Supreme Court Guantanamo Decision
I am disgusted by all the right-wing nonsense I've seen about this recent decision the Supreme Court made which states that detainees at Guantanamo have the right to due process. Perhaps the best example of this is Antonin Scalia's dissent. His legal argument has virtually no legal points and simply scaremongers about how if these accused terrorists get to stand in front of a judge people are going to die.
The Supreme Court didn't say that these detainees should be set free. They didn't even say the detainees get the same rights as U.S. citizens. All the Supreme Court said was that these detainees get to go in front of a judge and make the government prove they have good reason to keep them in prison. If the government doesn't have enough evidence or other information to convince a judge that an individual prisoner is a potential threat that should be detained, then why on earth should we be detaining them?
Consider for a moment if we had Osama bin Laden at Guantanamo Bay, if that man used this Supreme Court decision to get himself a court date and then went in front of a U.S. judge and said he should be set free, then the U.S. military gave all their reasons and evidence the man should not be set free, what do you think the chances are the judge would set Osama bin Laden free? 0% ? Maybe slightly lower?
But let's consider what would happen if the Supreme Court decision had gone the other way. A friend of yours is on the phone with relatives overseas and the government is listening into the overseas conversation without a warrant (they're doing this already, but if the new FISA bill passes today or tomorrow it will grant immunity for past illegal actions, if you don't like the sound of that, make noise to your congressman and senator) and they misinterpret something and arrest your friend, shipping them off to Guantanamo.
You say it couldn't happen, but you're wrong. All it takes is for one person to make a mistake, because the Bush administration has removed all the checks and balances from the system. Now your friend is in Guantanamo and s/he is saying, "But what about my rights? I'm an American citizen!"
Well, if s/he could go in front of a judge and prove that, then everything would be fine, but if this 5-4 vote had gone the other way then your friend would have no recourse. There would be no one to listen to pleas of citizenship, or any other pleas. Your friend would have no rights whatsoever.

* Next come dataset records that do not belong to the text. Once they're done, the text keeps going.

(* ===== verification/GatewayMetrics.v ===== *)
(** * What the gateway records (handler.go, audit.go, metrics.go)

    The observations and the audit event of a request, in the order the
    handlers make them; the deferred ones are made on every way out of the
    handler, a panic included.  Requests run concurrently, so the file proves
    its accounting for every order of their observations. *)

From Stdlib Require Import Ascii.
From S2P Require Import Prelude Float64 GoStrings GoFormat Json JsonDecode Errors Failover Inflight Routing Rendezvous Candidates Chain.
From S2P Require Import GatewaySelect GatewayAuth GatewayDispatch GatewayHandler GatewayWire Metrics.

(** ** Observations *)

Inductive observation : Type :=
| ObsDuration (route model : string) (stream : bool) (status : Z) (seconds : float64)
| ObsTTFT (route model : string) (seconds : float64)
| ObsAdmitted (model : string)
| ObsRejected (model reason : string).

Section Observe.
Context {V : Type -> Type} `{Prometheus V}.

Definition observe (m : option (gateway_Metrics V)) (o : observation) : go (option (gateway_Metrics V)) :=
  match o with
  | ObsDuration route model stream status seconds => ObserveDuration m route model stream status seconds
  | ObsTTFT route model seconds => ObserveTTFT m route model seconds
  | ObsAdmitted model => IncAdmitted m model
  | ObsRejected model reason => IncRejected m model reason
  end.

Fixpoint observe_all (m : option (gateway_Metrics V)) (os : list observation) : go (option (gateway_Metrics V)) :=
  match os with
  | [] => Returns m
  | o :: rest => let! m := observe m o in observe_all m rest
  end.
End Observe.

Section Handlers.
Context `{UnicodeTables} `{GrpcStatus}.
Variable retryAfterSec : Z.

(** The selection-error branch of both handlers. *)
Definition rejected_observations (model : string) (e : error) : list observation :=
  if errors_Is e ErrAdmissionRejected then [ObsRejected model "fleet_saturated"]
  else
    let h := selectErrorStatus e in
    if (http_status h =? 503) || (http_status h =? 404) then [ObsRejected model (err_code h)] else [].

(** [ObserveTTFT] comes before the stream is used, so also when it is nil. *)
Definition stream_observations (route model : string) (ft : first_token) (ttft : float64) : list observation :=
  match ft with NoStream (Some _) => [] | _ => [ObsTTFT route model ttft] end.

(** The calls before the deferred ones, given the outcome of the selection. *)
Definition dispatch_observations (be : backend) (route model : string) (stream : bool) (genReq : GenerateRequest)
    (ranked : result error (list SelectedWorker)) (ttft : float64) : list observation :=
  match ranked with
  | Err e => rejected_observations model e
  | Ok workers =>
      match be_admit be workers with
      | None => [ObsRejected model "fleet_saturated"]
      | Some workers =>
          ObsAdmitted model :: (if stream then stream_observations route model (be_first be workers genReq) ttft else [])
      end
  end.

(** [chatCompletions]: the workers it dispatches to, and what it records. *)
Definition chat_ranking (be : backend) (req : ChatRequest) (affinity : string) : result error (list SelectedWorker) :=
  let routePrompt := if negb (String.eqb affinity "") then affinity else messagesToPrompt (cr_Messages req) in
  match be_rank be false (cr_Model req) routePrompt with
  | Err e => if be_activate be (cr_Model req) then be_rank be true (cr_Model req) routePrompt else Err e
  | Ok ws => Ok ws
  end.

(** A request that reaches the defer statement. *)
Definition chat_accepted (bound : option ChatRequest) : option ChatRequest :=
  match bound with
  | Some req => if String.eqb (cr_Model req) "" then None else match cr_Messages req with [] => None | _ => Some req end
  | None => None
  end.

(** The variables the deferred function reads: after a panic they still have
    their first values. *)
Definition chat_deferred (be : backend) (bound : option ChatRequest) (affinity : string) : recorded :=
  match chatCompletions retryAfterSec be bound affinity with
  | Returns (_, Some d) => d
  | _ => mkRecorded 200 "" None
  end.

Definition chat_observations (be : backend) (bound : option ChatRequest) (affinity : string) (ttft elapsed : float64) : list observation :=
  match chat_accepted bound with
  | None => []
  | Some req =>
      (dispatch_observations be "chat_completions" (cr_Model req) (cr_Stream req) (chat_genReq req) (chat_ranking be req affinity) ttft ++
       [ObsDuration "chat_completions" (cr_Model req) (cr_Stream req) (rec_Status (chat_deferred be bound affinity)) elapsed])%list
  end.

Definition text_accepted (bound : option TextRequest) : option (TextRequest * string) :=
  match bound with
  | Some req =>
      if String.eqb (tr_Model req) "" then None
      else match promptFromCompletions (tr_Prompt req) with
      | Ok p => if String.eqb p "" then None else Some (req, p)
      | Err _ => None
      end
  | None => None
  end.

Definition text_deferred (be : backend) (bound : option TextRequest) (affinity : string) : Z :=
  match completions retryAfterSec be bound affinity with Returns (_, Some s) => s | _ => 200 end.

Definition text_genReq (req : TextRequest) (prompt : string) : GenerateRequest :=
  toWorkerRequest (tr_Model req) prompt (tr_Temperature req) (tr_TopP req) (tr_MaxTokens req).

Definition text_observations (be : backend) (bound : option TextRequest) (affinity : string) (ttft elapsed : float64) : list observation :=
  match text_accepted bound with
  | None => []
  | Some (req, genPrompt) =>
      let routePrompt := if negb (String.eqb affinity "") then affinity else genPrompt in
      (dispatch_observations be "completions" (tr_Model req) (tr_Stream req) (text_genReq req genPrompt)
         (be_rank be false (tr_Model req) routePrompt) ttft ++
       [ObsDuration "completions" (tr_Model req) (tr_Stream req) (text_deferred be bound affinity) elapsed])%list
  end.

(** ** The audit log *)

Record AuditEvent := mkAudit {
  ae_RequestID : string;
  ae_ClientID : string;
  ae_Route : string;
  ae_Model : string;
  ae_WorkerID : string;
  ae_Stream : bool;
  ae_Status : Z;
  ae_LatencyMs : Z;
  ae_PromptTok : Z;
  ae_CompTok : Z;
  ae_Error : string
}.

(** An attribute of a log line. *)
Inductive attr : Type := AString (s : string) | ABool (b : bool) | AInt (z : Z).
Inductive level : Type := Info | Warn.

(** [LogAudit]: the level and the attributes of the line a logger gets. *)
Definition LogAudit (logger : bool) (e : AuditEvent) : option (level * list (string * attr)) :=
  if negb logger then None
  else
    let attrs := [("request_id", AString (ae_RequestID e)); ("client_id", AString (ae_ClientID e)); ("route", AString (ae_Route e));
                  ("model", AString (ae_Model e)); ("worker_id", AString (ae_WorkerID e)); ("stream", ABool (ae_Stream e));
                  ("status", AInt (ae_Status e)); ("latency_ms", AInt (ae_LatencyMs e)); ("prompt_tokens", AInt (ae_PromptTok e));
                  ("completion_tokens", AInt (ae_CompTok e))] in
    if negb (String.eqb (ae_Error e) "") then Some (Warn, (attrs ++ [("error", AString (ae_Error e))])%list)
    else Some (Info, attrs).

Definition auditLatency (start now : Z) : Z := Z.quot (time_sub now start) millisecond.

(** The usage the audit knows: that of the collecting branch. *)
Definition chat_auditUsage (be : backend) (req : ChatRequest) (affinity : string) : option usage :=
  match chat_ranking be req affinity with
  | Ok workers =>
      match be_admit be workers with
      | Some workers => if cr_Stream req then None else let '(_, u, _, _, _) := be_collect be workers (chat_genReq req) in u
      | None => None
      end
  | Err _ => None
  end.

(** [message] is [err.Error()]. *)
Definition chat_audit (message : error -> string) (be : backend) (bound : option ChatRequest) (affinity requestID clientID : string)
    (start now : Z) : option AuditEvent :=
  option_map (fun req =>
    let d := chat_deferred be bound affinity in
    let '(pt, ct) := match chat_auditUsage be req affinity with Some u => (PromptTokens u, CompletionTokens u) | None => (0, 0) end in
    mkAudit requestID clientID "chat_completions" (cr_Model req) (rec_Worker d) (cr_Stream req) (rec_Status d)
      (auditLatency start now) pt ct (match rec_Error d with Some e => message e | None => "" end)) (chat_accepted bound).
End Handlers.

(** ** Lemmas: labels *)

(** The model of a request that was bound is UTF-8. *)
Lemma bind_chat_model body req : bind_chat body = Some req -> valid_utf8 (cr_Model req).
Proof.
  unfold bind_chat. destruct (first_value body) as [d|] eqn:Ed; [|done]. apply first_value_valid in Ed.
  destruct (dec_struct chat_fields zero_chat d) as [r|] eqn:Er; [|done]. intros [= <-]. cbn [cr_Model].
  revert Er. apply (dec_struct_inv (fun r => valid_utf8 (q_Model r))); [|by apply (bool_decide_unpack _)|done].
  intros name dec old d0 a Hin Ho Hd0 Ea. unfold chat_fields in Hin. rewrite !elem_of_cons in Hin.
  repeat (destruct Hin as [[= -> ->]|Hin]); [..|by apply elem_of_nil in Hin];
    match type of Ea with option_map _ ?o = _ => destruct o eqn:Ex; [|done] end; injection Ea as <-; try done.
  by apply dec_string_valid in Ex.
Qed.

Lemma bind_text_model body req : bind_text body = Some req -> valid_utf8 (tr_Model req).
Proof.
  unfold bind_text. destruct (first_value body) as [d|] eqn:Ed; [|done]. apply first_value_valid in Ed.
  destruct (dec_struct text_fields zero_text d) as [r|] eqn:Er; [|done]. intros [= <-]. cbn [tr_Model].
  revert Er. apply (dec_struct_inv (fun r => valid_utf8 (t_Model r))); [|by apply (bool_decide_unpack _)|done].
  intros name dec old d0 a Hin Ho Hd0 Ea. unfold text_fields in Hin. rewrite !elem_of_cons in Hin.
  repeat (destruct Hin as [[= -> ->]|Hin]); [..|by apply elem_of_nil in Hin];
    try (match type of Ea with option_map _ ?o = _ => destruct o eqn:Ex; [|done] end); try (injection Ea as <-); try done.
  all: by try apply dec_string_valid in Ex.
Qed.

To deny someone the right to tell a judge why they believe they shouldn't be in a prison camp is despicable. To equate giving that right to someone with somehow setting guilty people free to commit crimes is downright dishonest, but what's worse is that not granting that right flies in the face of the Constitution.
Guantanamo Bay is sovereign territory and has been for a century. Where the U.S. government has sovereignty, the U.S. Constitution is the law. That's it, that's the bottom line and there is no way around that. The four judges who voted against this decision should be ashamed, and any lawyer who has read their dissenting opinions should instantly realize how shameful and pathetic these men are — political toadies who so clearly put partisan politics ahead of the law and Constitution that they can't even pretend to come up with a real legal reason they disagree with the decision to grant Guantanamo detainees due process of law.
They should be ashamed and they should be shamed publicly, but the mainstream media so often doesn't look beneath the surface because it's too much trouble and their viewers wouldn't care anyway. Right?